Yo soy el guardián de esa tradición. De mi cintura penden las llaves que cuidan el tesoro. Mi pulso no puede fallar, nunca, para manejar las cuarenta llaves guardianas. Diariamente acudo a la casona donde permanecen las joyas. Recibí este empleo de manos de un anciano que dedicó su vida entera a cuidar las llaves. Ese hombre no se casó ni tuvo tráfico con mujeres, para no descuidar el manojo de llaves.
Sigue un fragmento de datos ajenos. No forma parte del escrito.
(** The walk of a value nests at least as deep as the value. *)
Lemma weigh_value_height `{Layout} v : forall seen w d seen',
  weigh (value_cost v) seen = Some (w, d, seen') -> (value_height v <= d)%N.
Proof.
  induction v as [|b|i|f|s|s|vs IH|fs IH|n|n v IH|rc c] using value_induction; intros seen w d seen';
    cbn [value_cost]; intros (d0 & (w1 & d1 & s1 & w2 & d2 & _ & E & _ & ->)%weigh_both & ->)%weigh_nest;
    cbn [value_height]; try lia.
  - apply weigh_both in E as (? & ? & ? & ? & d3 & _ & E & _ & ->). eapply (weigh_each _ value_height) in E; [lia|done].
  - apply weigh_both in E as (? & ? & ? & ? & d3 & _ & E & _ & ->).
    eapply (weigh_each _ (fun f => value_height (snd f))) in E; [lia|].
    eapply Forall_impl; [exact IH|]. intros f Hf seen1 w3 d4 seen2.
    intros (? & ? & ? & ? & ? & _ & E2 & _ & ->)%weigh_both. specialize (Hf _ _ _ _ E2). lia.
  - apply weigh_both in E as (? & ? & ? & ? & d3 & _ & E & _ & ->).
    apply weigh_both in E as (? & ? & ? & ? & ? & _ & E & _ & ->). specialize (IH _ _ _ _ E). lia.
Qed.

(** budgeted sizes are the sizes.  Stopping early, saturating and counting
    shared callables once, the sizer answers the unbounded weight of a value, of
    an environment, of its deep copy and of a JSON value when the weight and the
    nesting fit, and one more than the limit otherwise; so an accepted value nests
    no deeper than the limit. *)
Lemma retained_sizes_exact `{Layout} `{JsonNumber} limit max_depth v env j :
  (limit < usize_max)%N ->
  value_size_bounded v limit max_depth = bounded_size limit max_depth (value_cost v)
  /\ environment_size_bounded env limit max_depth
       = bounded_size limit max_depth (environment_cost (each sizer_entry env))
  /\ environment_clone_size_bounded env limit max_depth
       = bounded_size limit max_depth
           (each (fun f => Both (Add (saturating_add MAP_SLOT_OVERHEAD (str_len f.1))) (value_heap f.2)) env)
  /\ json_value_size_bounded j limit max_depth = bounded_size limit max_depth (json_walk j)
  /\ ((value_size_bounded v limit max_depth <= limit)%N -> (value_height v <= max_depth)%N).
Proof.
  intros Hl. unfold value_size_bounded. rewrite (measure_cost_exact limit max_depth (value_cost v)) by done.
  split_and!; try (by apply measure_cost_exact); [done|].
  unfold bounded_size. destruct (weigh (value_cost v) []) as [[[w d] seen]|] eqn:E; [|lia].
  apply weigh_value_height in E. destruct (N.leb_spec w limit), (N.leb_spec d max_depth); cbn; lia.
Qed.

Definition sample_layout : Layout := {|
  size_of_usize := 8; size_of_String := 24; size_of_Value := 32; size_of_Environment := 24;
  size_of_Callable := 120; size_of_Pattern := 72; size_of_field_Pattern := 96; size_of_TypeTerm := 32;
  size_of_field_TypeTerm := 56; size_of_VariantDecl := 56; size_of_Expr := 96; size_of_field_Expr := 120;
  size_of_MatchArm := 168; size_of_Form := 136; size_of_JsonValue := 32;
  string_capacity := str_len; vec_capacity := id |}.

Lemma retained_sizes_exact_witness :
  (1024 < usize_max)%N /\
  let v := VList [VCallable 7 (CCapability "fs.read"); VCallable 7 (CCapability "fs.read")] in
  @value_size_bounded sample_layout v 1024 8 = bounded_size 1024 8 (@value_cost sample_layout v)
  /\ @value_size_bounded sample_layout v 1024 8 = (3 * 32 + 120 + 16 + 7)%N.
Proof.
  split; [reflexivity|]. intros v. split; [|vm_compute; reflexivity].
  apply (@retained_sizes_exact sample_layout sample_numbers 1024 8 v [] JNull). reflexivity.
Defined.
El pueblo vigiló sus actos y vigila los míos.
Soy un anciano ahora y tengo el deseo de no escuchar nunca más el tintineo de las llaves que van pegadas a mi cintura.
Anoche soñé con la guerra, y con una mujer. Desperté en la madrugada sobresaltado y no pude esclarecer mi destino ni interpretar mi sueño. En la guerra que soñé yo era perseguido por una turba que quería lincharme. Antes de caer en las manos de aquellos hombres que me perseguían por las calles de una ciudad para mi desconocida, pude ver tras una ventana el rostro entristecido de una mujer hermosa.
Mi trabajo no depende de los sueños, sólo del oro y el dinero. Como todas las mañanas, hoy muy temprano me encaminé a cumplir con mi labor. Conversé con algunos clientes sobre posibles préstamos y vigilé el desempeño de otros funcionarios a mi cargo. Al mediodía entró la mujer de mi sueño. Llegó hasta mi escritorio y me dijo: -hoy en la noche vendré por ti.
Al terminar mis labores, luego de cerrar con cuarenta llaves la bóveda principal, descifré mi sueño. Yo sé quién es esa mujer, y la guerra que se desatará. Sólo escribo esta carta, licenciado, para su superior conocimiento. He robado el dinero y el oro del empeño y espero paciente el veredicto del pueblo.